リチウムイオン電池についてはほかにも記事を書いています。ぜひご覧ください。

正極材

リチウムイオン電池の部材の中で、正極材は電圧やエネルギー密度を決定し、電池コストの大半を占める重要な部材です。

電圧は、負極と正極の酸化還元エネルギー差によって決まります。電圧を高くするためには、正極のエネルギー準位を低くし、負極のエネルギー準位を高くする必要があります。リチウム金属を負極に使用すると電圧を高くできることがわかっていますが、リチウム金属を使用した場合は放電/充電を繰り返すうちにリチウム負極上にデンドライトが成長して短絡するリスクがあります。そのため実用化されているリチウムイオン電池の負極はほとんどがグラファイトです。負極がグラファイトで固定されているため、正極にどんな材料を使用するかで電圧やエネルギー密度が決まります。

下のエネルギー準位図を見るとわかるように、負極のグラファイトとのエネルギー差を大きくするためには、正極にはエネルギー準位の低い材料を選ぶ必要があります。その結果、電池にした際の電圧の大きさはLiCoO2 > LiNiO2 > LiMnO2 > TiO2の順になります。

電極のエネルギーギャップ

リチウムを挿入することができる酸化物正極材は、層状スピネル、およびオリビンに分類されます。

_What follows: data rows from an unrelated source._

(** An append of elements of the dtype of the dataset, to a dataset
    whose events have the shape of those of the data, leaves the old
    events, then the new ones. *)
Lemma write_ndarray_append (self : RTDCWriter) (name : string)
    (data : ndarray) (dt : option np_dtype) (g : group) (d : dataset) :
  wf_ndarray data → wf_dataset d →
  g !! name = Some (NDataset d) →
  shape data ≠ [] → ds_shape d ≠ [] →
  tail (shape data) = tail (ds_shape d) →
  resizable_to d (hd 0 (ds_shape d) + hd 0 (shape data)) →
  dtype data = ds_dtype d →
  write_ndarray self name data dt g
  = (<[name := NDataset (appended d data)]> g, Ok tt).
Proof.
  intros Hwf Hwfd Hg Hsh Hshd Htr Hmax Hdt.
  rewrite write_ndarray_as_bulk
    by (done || (intros d0 Hd0; rewrite Hg in Hd0; injection Hd0 as <-;
                 by right)).
  destruct (shape data) as [|n trailing] eqn:Hdata; [done|].
  destruct (ds_shape d) as [|k dtrail] eqn:Hd; [done|].
  simpl in Htr. subst dtrail. simpl in Hmax.
  unfold write_ndarray_bulk, bind, open_dataset, bind, contains, gets.
  rewrite bool_decide_eq_true_2 by (by rewrite Hg). simpl.
  unfold get_dataset at 1. rewrite Hg, Hd. unfold ret at 1, len.
  rewrite Hdata. unfold ret at 1, resize, bind, get_dataset. rewrite Hg.
  unfold lift_result, resize_dataset. rewrite Hd.
  unfold resizable_to in Hmax.
  destruct (ds_maxshape d) as [|lim rest] eqn:Hlim; [done|].
  assert (Hok : (match lim with
                 | None => true
                 | Some m => bool_decide (k + n ≤ m)
                 end) = true).
  { destruct lim; [by apply bool_decide_eq_true_2|done]. }
  rewrite Hok. unfold modify, ret.
  unfold wf_ndarray in Hwf. rewrite Hdata in Hwf.
  unfold wf_dataset in Hwfd. rewrite Hd in Hwfd. simpl in Hwf, Hwfd.
  assert (HF : take ((k + n) * prod_list trailing)
                 (ds_flat d ++ replicate ((k + n) * prod_list trailing) 0%Z)
               = ds_flat d ++ replicate (n * prod_list trailing) 0%Z).
  { rewrite take_app_ge by lia. rewrite take_replicate. do 2 f_equal. lia. }
  rewrite HF.
  erewrite (bulk_copied k n trailing trailing data Hdata Hwf);
    [|apply lookup_insert_eq|done| |by right];
    [|simpl; rewrite length_app, length_replicate; lia].
  simpl ds_dtype. rewrite Hdt, h5_convert_same, insert_insert_eq, list_fmap_id.
  assert (Hnew : ∀ F : list Z, F = ds_flat d ++ flat data →
    {| ds_dtype := ds_dtype d; ds_shape := (k + n) :: trailing;
       ds_maxshape := ds_maxshape d; ds_chunks := ds_chunks d;
       ds_fletcher32 := ds_fletcher32 d; ds_compression := ds_compression d;
       ds_flat := F; ds_attrs := ds_attrs d |} = appended d data).
  { intros ? ->. unfold appended. by rewrite Hd, Hdata. }
  rewrite <- Hlim.
  case_bool_decide as Hz.
  - rewrite Hnew; [done|]. rewrite Hz. rewrite Hz in Hwf.
    destruct (flat data); [|done]. done.
  - do 3 f_equal.
    unfold copied, set_flat, row_size. simpl.
    apply Hnew. rewrite take_app_length' by lia.
    rewrite take_ge by lia.
    rewrite drop_ge by (rewrite length_app, length_replicate; lia).
    by rewrite app_nil_r.
Qed.

(** ** Groups *)

Lemma require_in_group {A} (name : string) (m : M group A) (g sub sub' : group)
    (r : result A) :
  group_at name g = Some sub →
  m sub = (sub', r) →
  (require_group name;;; in_group name m) g = (<[name := NGroup sub']> g, r).
Proof.
  unfold group_at, bind, require_group, in_group.
  destruct (g !! name) as [[| |sub0]|] eqn:Hg; intros [= <-] Hm.
  - by rewrite Hg, Hm.
  - rewrite lookup_insert_eq, Hm. by rewrite insert_insert_eq.
Qed.

Lemma require_in_group_refused {A} (name : string) (m : M group A) (g : group) :
  group_at name g = None →
  (require_group name;;; in_group name m) g
  = (g, Raise (Engine IncompatibleObject)).
Proof.
  unfold group_at, bind, require_group, in_group.
  by destruct (g !! name) as [[| |sub0]|] eqn:Hg; intros [= ].
Qed.

Lemma group_at_insert (name : string) (g sub : group) :
  group_at name (<[name := NGroup sub]> g) = Some sub.
Proof. unfold group_at. by rewrite lookup_insert_eq. Qed.



(** ** [store_feature] *)

Section StoreFeature.

Context (dfn : definitions) (self : RTDCWriter).

(** A defined feature is written in the group of events. *)
Lemma store_feature_in_events (feat : string) (data : feature_data)
    (f : h5file) (ev ev' : group) (r : result unit) :
  feature_exists dfn feat = true →
  group_at "events" (root f) = Some ev →
  (replace_feature self feat data;;; write_feature dfn self feat data) ev
    = (ev', r) →
  store_feature dfn self feat data f = (with_events f ev', r).
Proof.
  intros Hfeat Hev Hbody. unfold store_feature, on_root.
  rewrite Hfeat. simpl.
  by rewrite (require_in_group _ _ _ ev ev' r).
Qed.

(** Nothing is deleted unless the mode is [replace] and the feature is
    there. *)
Lemma replace_feature_keeps (feat : string) (data : feature_data) (ev : group) :
  mode self ≠ replace ∨ ev !! feat = None →
  replace_feature self feat data ev = (ev, Ok tt).
Proof.
  intros Hkeep. unfold replace_feature, bind, contains, gets.
  destruct Hkeep as [Hm|Hnone].
  - rewrite (bool_decide_eq_false_2 (mode self = replace)) by done.
    by rewrite andb_false_r.
  - rewrite bool_decide_eq_false_2; [done|]. rewrite Hnone. by intros [? ?].
Qed.

(** In mode [replace], a feature other than [trace] that is there is
    deleted. *)
Lemma replace_feature_deletes (feat : string) (data : feature_data) (ev : group) :
  mode self = replace → is_Some (ev !! feat) → feat ≠ "trace" →
  replace_feature self feat data ev = (delete feat ev, Ok tt).
Proof.
  intros Hm Hin Hfeat. unfold replace_feature, bind, contains, gets.
  rewrite !bool_decide_eq_true_2 by done. simpl.
  by rewrite bool_decide_eq_false_2 by done.
Qed.

Lemma write_feature_scalar (feat : string) (a : ndarray) (ev : group) :
  scalar_feature_exists dfn feat = true →
  write_feature dfn self feat (Array a) ev
  = write_ndarray self feat (np_atleast_1d a) None ev.
Proof. intros Hs. unfold write_feature. by rewrite Hs. Qed.

Lemma bind_ok {S A B} (m : M S A) (k : A → M S B) (s s' : S) (a : A) :
  m s = (s', Ok a) → (let* x := m in k x) s = k a s'.
Proof. intros Hm. unfold bind. by rewrite Hm. Qed.


End StoreFeature.


(** ** [write_image_grayscale] *)

Lemma image_batch_wf (data : ndarray) :
  wf_ndarray data → wf_ndarray (image_batch data).
Proof.
  unfold wf_ndarray, image_batch, np_atleast_2d, reshape, bool_to_uint8.
  intros Hwf.
  destruct (shape data) as [|s0 [|s1 [|s2 sh]]] eqn:Hsh; simpl;
    rewrite ?Hsh; simpl; case_bool_decide; simpl; rewrite ?Hsh;
    rewrite ?length_fmap, ?Hwf; simpl; (done || lia).
Qed.

Lemma attrs_create_eq (name k v : string) (g : group) (d : dataset) :
  g !! name = Some (NDataset d) →
  attrs_create name k v g = (<[name := NDataset (set_attr d k v)]> g, Ok tt).
Proof.
  intros Hg. unfold attrs_create, bind, get_dataset, modify. by rewrite Hg.
Qed.

(** The first write of an image feature: the batch of frames, tagged. *)
Lemma write_image_grayscale_fresh (self : RTDCWriter) (name : string)
    (data : ndarray) (g : group) :
  wf_ndarray data → storable (image_batch data) → g !! name = None →
  write_image_grayscale self name data g
  = (<[name := NDataset (tagged (created self (image_batch data) None))]> g,
     Ok tt).
Proof.
  intros Hwf Hst Hg. pose proof (image_batch_wf data Hwf) as Hwfb.
  unfold write_image_grayscale.
  erewrite bind_ok by (by apply write_ndarray_fresh).
  erewrite bind_ok by (apply attrs_create_eq, lookup_insert_eq).
  rewrite insert_insert_eq.
  erewrite bind_ok by (apply attrs_create_eq, lookup_insert_eq).
  rewrite insert_insert_eq.
  erewrite attrs_create_eq by apply lookup_insert_eq.
  by rewrite insert_insert_eq.
Qed.


(** ** [store_feature] in mode [replace] *)

Section Replace.

Context (dfn : definitions) (self : RTDCWriter).






End Replace.

(** ** [write_ragged] *)

Lemma dense_empty : dense 0 ∅.
Proof. unfold dense. simpl. apply dom_empty_L. Qed.

Lemma dense_size (k : nat) (grp : group) : dense k grp → size grp = k.
Proof.
  unfold dense. intros Hd. rewrite <- size_dom, Hd.
  rewrite size_list_to_set.
  - by rewrite length_fmap, length_seq.
  - apply NoDup_fmap; [apply _|apply NoDup_seq].
Qed.

Lemma dense_next_free (k : nat) (grp : group) :
  dense k grp → grp !! pretty k = None.
Proof.
  unfold dense. intros Hd. apply not_elem_of_dom. rewrite Hd.
  rewrite elem_of_list_to_set, list_elem_of_fmap.
  intros (i & Hi%(inj pretty) & Hin). subst i.
  apply elem_of_seq in Hin. lia.
Qed.

Lemma dense_insert (k : nat) (grp : group) (x : node) :
  dense k grp → dense (S k) (<[pretty k := x]> grp).
Proof.
  unfold dense. intros Hd. rewrite dom_insert_L, Hd, seq_S, fmap_app.
  rewrite list_to_set_app_L. simpl. set_solver.
Qed.





(** ** [write_text] *)

Lemma encode_lines_all (lines : list line) :
  ∀ (m : nat) (acc : list (list byte)),
    encode_lines m acc lines =
    match encode_all lines with
    | Ok bs => Ok (m `max` longest bs, acc ++ bs)
    | Raise e => Raise e
    end.
Proof.
  induction lines as [|l lines IH]; intros m acc; simpl.
  - by rewrite Nat.max_0_r, app_nil_r.
  - destruct (line_bytes l) as [b|e]; [|done].
    rewrite IH. destruct (encode_all lines) as [bs|e]; [|done].
    simpl. rewrite <- app_assoc. do 2 f_equal. lia.
Qed.

Lemma set_lines_id (t : text_dataset) : set_lines t (td_lines t) = t.
Proof. by destruct t. Qed.

(** A line that fits the width is stored whole, then zero bytes. *)
Lemma fit_whole (w : nat) (b : list byte) :
  length b ≤ w → fit w b = b ++ replicate (w - length b) x00.
Proof. intros Hb. unfold fit. by rewrite take_ge. Qed.

Lemma longest_ge (bs : list (list byte)) (b : list byte) :
  b ∈ bs → length b ≤ longest bs.
Proof.
  induction bs as [|b' bs IH]; [by intros ?%elem_of_nil|].
  intros [->|Hin]%elem_of_cons; simpl; [lia|]. specialize (IH Hin). lia.
Qed.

層状酸化物とスピネル酸化物はどちらも良好な電子伝導性を示しますが、オリビン酸化物は電子伝導性が低いです。そのためオリビン酸化物は小さい粒子として合成し、導電性カーボンでコーティングして電子伝導性を高める必要があります。その影響でオリビン酸化物は処理コストが増加し、性能にばらつきが生じることがあります。

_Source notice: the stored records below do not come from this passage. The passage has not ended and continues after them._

(** C6. A second [rotateTo x] right after the first finds a step count of 0,
    writes the tick of [x] to the rotate channel again, waits 0 ms, and
    leaves the tracked angle and the channel registers as they were. *)
Theorem rotateTo_twice x s :
  valid_angle x →
  let s1 := exec (rotateTo x) s in
  ∃ tick,
    calibrated_tick x = Some tick ∧
    rotationAngleDegree s1 = x ∧
    pwm s1 !! ROTATE_SERVO_CHANNEL = Some (0, tick) ∧
    numberSteps90 (rotationAngleDegree s1) x = 0 ∧
    rotateTo x s1 =
      (tt, {| rotationAngleDegree := x;
              pwm := pwm s1;
              trace := trace s1 ++
                [SetPWM ROTATE_SERVO_CHANNEL 0 tick; Delay 0] |}).
Proof.
  intros Hx s1. eexists. split; [by apply pcaTicks_valid|].
  assert (rotationAngleDegree s1 = x) as Ha.
  { subst s1. by rewrite exec_rotateTo_accepted. }
  assert (numberSteps90 x x = 0) as H0.
  { clear -Hx. valid_cases Hx; reflexivity. }
  split; [done|]. split.
  { subst s1. rewrite exec_rotateTo_accepted by done. simpl.
    apply lookup_insert_eq. }
  split; [by rewrite Ha|].
  rewrite rotateTo_accepted by (by apply angle_guard_valid).
  rewrite Ha, H0. f_equal. f_equal.
  subst s1. rewrite exec_rotateTo_accepted by done. simpl.
  apply insert_insert_eq.
Qed.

層状酸化物とスピネル酸化物は高密度の最密充填構造を持っていますが、オリビン酸化物は一般に体積エネルギー密度が低く、炭素でコーティングするためさらに体積エネルギー密度が低くなります。

一方、オリビン酸化物は層状およびスピネル酸化物よりも構造安定性が高いため充放電速度を高くできる特徴があります。

正極材の構造比較
層状、スピネル、オリビン骨格の結晶構造
  • 層状:LiCoO2(LCO)、LiNiO2(LNO)、LLiNixMnyCozO2(NMC)
  • スピネル:LiMn2O4(LMO)、LiMnxNiyO4(LMN)
  • オリビン:LiFePO4(LFP)

代表的な正極材の特徴を示します。EV用のリチウムイオン電池正極材は、以前はNMC系使用されることが多かったですが、徐々にリン酸鉄リチウムのシェアが増加しました。さらに将来は2023年に量産化可能になったリン酸マンガン鉄リチウムが取って代わる可能性があります(参考:電子デバイス新聞)。リチウムイオン電池は活発に新技術の開発が進められています。

正極材比較

主要なリチウムイオン電池メーカーと使用している正極材を示します。2024年時点で中国電動車市場の5割はLFPだと言われています。CATLはLFPのFeをMg、Zn、Alに置き換えたM3Pを開発しています。また、Gotion Hi-techは2023年にLMFPの量産化に初めて成功しました。今後はLMFP、M3P、LFPなどのオリビン系が優勢になりそうです。

メーカーセルタイプ正極材
CATL角型、円筒型、ラミネート型NMC、LFP、M3P
BYD角型、円筒型LFP、LMFP
LGエナジーソリューションラミネート型、円筒型NMC、NMCA
パナソニック円筒型NCA
サムスンSDI角型、円筒型NMC
SKオンラミネート型NMC
Gotion Hi-tech角型、ラミネート型LFP、NMC、LMFP
AESCジャパンラミネート型NMC
プライムプラネットエナジー&ソリューションズ角型NMC
プライムアースEVエナジー角型NMC
(出典:電子デバイス新聞)

LiCoO2(LCO)

LCOは高電圧で、コバルト-酸素の結合エネルギーが大きいためサイクル安定性や熱安定性が高いです。デメリットはコバルトのコストが高いことです。

LiNixMnyCozO2(NMC)

NMCは一般式LiNixMnyCozO2(x+y+z=1)で表され、LiCoO2のコバルトの一部をニッケルとマンガンで置き換えた化合物です。コバルト、ニッケル、マンガンにはそれぞれ特徴的な性能への影響があります。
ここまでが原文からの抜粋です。